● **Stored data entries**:
(** ** The projection of the two anthropic bodies *)

(** A stripping schema sees of the data what its own fields hold. *)
Lemma parse_strip_agree schema (d1 d2 : gmap string jsval) :
  unknownKeys schema = uk_strip →
  (∀ k, k ∈ dom (shape schema) → d1 !! k = d2 !! k) →
  parse schema d1 = parse schema d2.
Proof.
  intros Hstrip Hagree.
  assert (∀ k ty, shape schema !! k = Some ty →
            prop d1 k = prop d2 k
            ∧ bool_decide (k ∉ dom d1) = bool_decide (k ∉ dom d2)) as Hfield.
  { intros k ty Hk.
    assert (d1 !! k = d2 !! k) as Heq by (apply Hagree, elem_of_dom; eauto).
    split; [unfold prop; by rewrite Heq|].
    apply bool_decide_ext. by rewrite !not_elem_of_dom, Heq. }
  assert (valid schema d1 = valid schema d2) as Hvalid.
  { destruct (valid schema d1) eqn:H1, (valid schema d2) eqn:H2; try done.
    - apply valid_spec in H1 as [Hf _]. rewrite <- H2. symmetry.
      apply valid_spec. split; [|by rewrite Hstrip].
      intros k ty Hk. destruct (Hfield k ty Hk) as [<- _]. eauto.
    - apply valid_spec in H2 as [Hf _]. rewrite <- H1.
      apply valid_spec. split; [|by rewrite Hstrip].
      intros k ty Hk. destruct (Hfield k ty Hk) as [-> _]. eauto. }
  assert (parsed_object schema d1 = parsed_object schema d2) as Hobj.
  { apply map_eq. intros k. rewrite !parsed_object_lookup by by rewrite Hstrip.
    destruct (shape schema !! k) as [ty|] eqn:Hk; [|done]. simpl.
    destruct (Hfield k ty Hk) as [Hp Hd]. unfold field_value. by rewrite Hp, Hd. }
  assert (all_issues schema d1 = all_issues schema d2) as Hissues.
  { unfold all_issues, unknown_issues. rewrite Hstrip. f_equal. f_equal.
    apply Forall_fmap_ext_1, Forall_forall.
    intros [k ty] Hin%elem_of_map_to_list. simpl.
    destruct (Hfield k ty Hin) as [Hp _]. unfold field_issues. by rewrite Hp. }
  unfold parse. by rewrite Hvalid, Hobj, Hissues.
Qed.

(** The picked, stripping schema accepts the data exactly when the picked
    fields parse. *)
Lemma parse_pick_accepts mask schema (data : gmap string jsval) :
  (∃ out, parse (strip (pick mask schema)) data = inr out) ↔
  ∀ k ty, k ∈ mask → shape schema !! k = Some ty →
    ∃ v, ty (prop data k) = inr v.
Proof.
  split.
  - intros [out [Hvalid _]%parse_ok] k ty Hk Hty.
    apply valid_spec in Hvalid as [Hfields _]. apply (Hfields k ty).
    change (shape (strip (pick mask schema))) with (shape (pick mask schema)).
    rewrite pick_lookup. by rewrite decide_True.
  - intros Hfields. eexists. apply parse_ok. split; [|done].
    apply valid_spec. split; [|done]. intros k ty.
    change (shape (strip (pick mask schema))) with (shape (pick mask schema)).
    rewrite pick_lookup. case_decide; [|done]. by apply Hfields.
Qed.
Lemma resolveCell_structured_props_witness :
  prop "url"
    (fst (resolveCell (VObj [("value", VStr "APOE"); ("url", VStr "/gene/APOE")])
            (Some "link")))
  = VStr "/gene/APOE" /\
  prop "type"
    (fst (resolveCell (VObj [("value", VStr "APOE"); ("url", VStr "/gene/APOE")])
            (Some "link")))
  = VStr "link".
Proof.
  assert (Hnd : NoDup (keys [("value", VStr "APOE"); ("url", VStr "/gene/APOE")]))
    by (repeat constructor; cbn [In]; intuition discriminate).
  split.
  - exact (proj1 (resolveCell_structured_props _ (Some "link") Hnd) "url").
  - exact (proj1 (resolveCell_structured_props _ (Some "link") Hnd) "type").
Defined.

(** Resolving a single cell a second time. *)
Lemma resolveCell_again_leaf (v : jsvalue) (cellType cellType' : option string) :
  is_array v = false -> proper v ->
  fst (resolveCell (fst (resolveCell v cellType)) cellType')
  = fst (resolveCell v cellType).
Proof.
  intros Ha Hp.
  destruct (_isJSON v) eqn:Hj.
  - destruct v as [| | | | | o |]; try discriminate Hj. cbn [proper] in Hp.
    rewrite (resolveCell_structured o cellType Hp). cbn [fst].
    rewrite resolveCell_structured.
    + cbn [fst obj_has obj_get String.eqb Ascii.eqb Bool.eqb orb].
      cbn [without_key filter fst String.eqb Ascii.eqb Bool.eqb negb].
      fold (without_key "type" (without_key "type" o)).
      rewrite (without_key_fresh "type" (without_key "type" o)); [reflexivity |].
      intros Hin. apply keys_without_key in Hin as [_ Hne]. congruence.
    + cbn [keys map fst]. constructor.
      * intros Hin. apply keys_without_key in Hin as [_ Hne]. congruence.
      * apply NoDup_without_key. exact Hp.
  - rewrite (resolveCell_raw v cellType Ha Hj). cbn [fst].
    rewrite resolveCell_structured.
    + reflexivity.
    + repeat constructor; cbn [In]; intuition discriminate.
Qed.

(** Resolution is idempotent: resolving a resolved cell again, with any
    declared type, gives the same cell. *)
Theorem resolveCell_idempotent (v : jsvalue) (cellType cellType' : option string) :
  proper v ->
  fst (resolveCell (fst (resolveCell v cellType)) cellType')
  = fst (resolveCell v cellType).
Proof.
  induction v as [v Ha | items IH] using cells_ind; intros Hp.
  - apply resolveCell_again_leaf; assumption.
  - rewrite (resolveCell_array items). cbn [fst].
    rewrite resolveCell_array. cbn [fst]. f_equal.
    rewrite map_map. apply map_ext_in. intros c Hc.
    apply proper_array in Hp.
    rewrite Forall_forall in IH, Hp. apply IH; auto.
Qed.

Lemma resolveCell_idempotent_witness :
  fst (resolveCell
         (fst (resolveCell
                 (VArr [VStr "APOE"; VObj [("value", VNum 19%float)]]) None))
         (Some "float"))
  = fst (resolveCell (VArr [VStr "APOE"; VObj [("value", VNum 19%float)]]) None).
Proof.
  apply (resolveCell_idempotent
           (VArr [VStr "APOE"; VObj [("value", VNum 19%float)]]) None
           (Some "float")).
  cbn [proper keys map fst]. repeat split. repeat constructor.
  cbn [In]. tauto.
Defined.

(** The warning is written once for each structured value when no type, or
    [abstract], is declared, and never when another type is declared. *)
Theorem resolveCell_warning_count (v : jsvalue) (cellType : option string) :
  List.length (snd (resolveCell v cellType))
  = if declaredType cellType =? "abstract" then countStructured v else 0.
Proof.
  induction v as [v Ha | items IH] using cells_ind.
  - destruct v as [| | b | n | s | o | l]; try discriminate Ha;
      try (cbn; destruct (declaredType cellType =? "abstract"); reflexivity).
    cbn [resolveCell _isJSON countStructured].
    change (match cellType with Some t => t | None => "abstract" end)
      with (declaredType cellType).
    destruct (declaredType cellType =? "abstract"); reflexivity.
  - rewrite resolveCell_array. cbn [snd countStructured].
    rewrite length_concat, map_map.
    destruct (declaredType cellType =? "abstract");
      induction IH as [| c items Hc _ IHl]; try reflexivity;
      cbn [map]; change (list_sum (?x :: ?l)) with (x + list_sum l);
      rewrite Hc, IHl; reflexivity.
Qed.

Lemma obj_has_set (k k' : string) (v : jsvalue) (o : object) :
  obj_has k o = true -> obj_has k (obj_set k' v o) = true.
Proof.
  induction o as [| [k0 v0] o IH]; cbn [obj_has obj_set]; intros H.
  - discriminate H.
  - destruct (k' =? k0) eqn:E; cbn [obj_has].
    + apply String.eqb_eq in E. subst k0. apply orb_true_iff in H as [H | H].
      * rewrite H. reflexivity.
      * rewrite H. apply orb_true_r.
    + apply orb_true_iff in H as [H | H].
      * rewrite H. reflexivity.
      * rewrite (IH H). apply orb_true_r.
Qed.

● **TASK DESCRIPTION**:
Provide an exact transcript of the lines from the one that holds "obj_has k o" through the final line of the data above.

● **TASK ANSWER**:
  obj_has k o = true -> obj_has k (obj_set k' v o) = true.
Proof.
  induction o as [| [k0 v0] o IH]; cbn [obj_has obj_set]; intros H.
  - discriminate H.
  - destruct (k' =? k0) eqn:E; cbn [obj_has].
    + apply String.eqb_eq in E. subst k0. apply orb_true_iff in H as [H | H].
      * rewrite H. reflexivity.
      * rewrite H. apply orb_true_r.
    + apply orb_true_iff in H as [H | H].
      * rewrite H. reflexivity.
      * rewrite (IH H). apply orb_true_r.
Qed.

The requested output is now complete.